▸ **Task goal**
Look through the records below for the line holding "I can help you". Write it out exactly, with each following line through the line holding "सत्र कितने मिनट".

▸ **Records for the exercise**
(** The table [PROMPTS]: per stage, the English and the Hindi prompt.
    The confirmation prompts are functions of the collected data; the
    others are constants. *)
Definition PROMPTS_english (s : stage) (d : data) : str :=
  match s with
  | LANGUAGE_SELECTION => u "Hello! I'm your NCERT Lesson Plan Assistant.

I can help you create a complete lesson plan through voice conversation.

Which language would you prefer?
1) English
2) हिंदी (Hindi)

Please say 'English' or 'Hindi'."
  | TOPIC_COLLECTION => u "Great! Let's start creating your lesson plan.

What is the topic or lesson title?
Example: Photosynthesis, Fractions, Freedom Struggle"
  | SUBJECT_COLLECTION => u "Which subject is this lesson for? Example: Mathematics, Science, Social Science, English, Hindi."
  | CLASS_COLLECTION => u "Which class is this lesson for? Please say class number 1 to 12. Example: Class 5."
  | SESSION_DURATION => u "How long should each session be? Please say 15 to 90 minutes. Example: 40 minutes."
  | NUM_SESSIONS => u "How many sessions do you need? Please say 1 to 10. Example: 4 sessions."
  | CONFIRMATION =>
    u "Perfect! Please confirm:

Topic: "
    ++ py_str (d_topic d)
    ++ u "
Subject: "
    ++ py_str (d_subject d)
    ++ u "
Class: "
    ++ py_str (d_class_level d)
    ++ u "
Session Duration: "
    ++ py_str (d_session_duration d)
    ++ u " minutes
Number of Sessions: "
    ++ py_str (d_num_sessions d)
    ++ u "

Say 'Yes' to generate, or 'No' to start over."
  end.

Definition PROMPTS_hindi (s : stage) (d : data) : str :=
  match s with
  | LANGUAGE_SELECTION => u "नमस्ते! मैं आपका NCERT पाठ योजना सहायक हूँ।

मैं आवाज़ के माध्यम से एक पूर्ण पाठ योजना बनाने में आपकी सहायता कर सकता हूँ।

आप किस भाषा को पसंद करेंगे?
1) English
2) हिंदी (Hindi)

कृपया 'English' या 'Hindi' कहें।"
  | TOPIC_COLLECTION => u "बढ़िया! चलिए आपकी पाठ योजना बनाना शुरू करते हैं।

पाठ का विषय या शीर्षक क्या है?
उदाहरण: प्रकाश संश्लेषण, भिन्न, स्वतंत्रता संग्राम"
  | SUBJECT_COLLECTION => u "यह पाठ किस विषय के लिए है? उदाहरण: गणित, विज्ञान, सामाजिक विज्ञान, अंग्रेज़ी, हिंदी।"
  | CLASS_COLLECTION => u "यह पाठ किस कक्षा के लिए है? कृपया 1 से 12 के बीच कक्षा संख्या बताएं।"
  | SESSION_DURATION => u "प्रत्येक सत्र कितने मिनट का होना चाहिए? 15 से 90 मिनट। उदाहरण: 40 मिनट।"
  | NUM_SESSIONS => u "आपको कितने सत्र चाहिए? 1 से 10। उदाहरण: 4 सत्र।"
  | CONFIRMATION =>
    u "कृपया पुष्टि करें:

विषय: "
    ++ py_str (d_topic d)
    ++ u "
सब्जेक्ट: "
    ++ py_str (d_subject d)
    ++ u "
कक्षा: "
    ++ py_str (d_class_level d)
    ++ u "
सत्र अवधि: "
    ++ py_str (d_session_duration d)
    ++ u " मिनट
सत्रों की संख्या: "
    ++ py_str (d_num_sessions d)
    ++ u "

बनाने के लिए 'हाँ' कहें, या फिर से शुरू करने के लिए 'नहीं' कहें।"
  end.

▸ **Written answer**
I can help you create a complete lesson plan through voice conversation.

Which language would you prefer?
1) English
2) हिंदी (Hindi)

Please say 'English' or 'Hindi'."
  | TOPIC_COLLECTION => u "Great! Let's start creating your lesson plan.

What is the topic or lesson title?
Example: Photosynthesis, Fractions, Freedom Struggle"
  | SUBJECT_COLLECTION => u "Which subject is this lesson for? Example: Mathematics, Science, Social Science, English, Hindi."
  | CLASS_COLLECTION => u "Which class is this lesson for? Please say class number 1 to 12. Example: Class 5."
  | SESSION_DURATION => u "How long should each session be? Please say 15 to 90 minutes. Example: 40 minutes."
  | NUM_SESSIONS => u "How many sessions do you need? Please say 1 to 10. Example: 4 sessions."
  | CONFIRMATION =>
    u "Perfect! Please confirm:

Topic: "
    ++ py_str (d_topic d)
    ++ u "
Subject: "
    ++ py_str (d_subject d)
    ++ u "
Class: "
    ++ py_str (d_class_level d)
    ++ u "
Session Duration: "
    ++ py_str (d_session_duration d)
    ++ u " minutes
Number of Sessions: "
    ++ py_str (d_num_sessions d)
    ++ u "

Say 'Yes' to generate, or 'No' to start over."
  end.

Definition PROMPTS_hindi (s : stage) (d : data) : str :=
  match s with
  | LANGUAGE_SELECTION => u "नमस्ते! मैं आपका NCERT पाठ योजना सहायक हूँ।

मैं आवाज़ के माध्यम से एक पूर्ण पाठ योजना बनाने में आपकी सहायता कर सकता हूँ।

आप किस भाषा को पसंद करेंगे?
1) English
2) हिंदी (Hindi)

कृपया 'English' या 'Hindi' कहें।"
  | TOPIC_COLLECTION => u "बढ़िया! चलिए आपकी पाठ योजना बनाना शुरू करते हैं।

पाठ का विषय या शीर्षक क्या है?
उदाहरण: प्रकाश संश्लेषण, भिन्न, स्वतंत्रता संग्राम"
  | SUBJECT_COLLECTION => u "यह पाठ किस विषय के लिए है? उदाहरण: गणित, विज्ञान, सामाजिक विज्ञान, अंग्रेज़ी, हिंदी।"
  | CLASS_COLLECTION => u "यह पाठ किस कक्षा के लिए है? कृपया 1 से 12 के बीच कक्षा संख्या बताएं।"
  | SESSION_DURATION => u "प्रत्येक सत्र कितने मिनट का होना चाहिए? 15 से 90 मिनट। उदाहरण: 40 मिनट।"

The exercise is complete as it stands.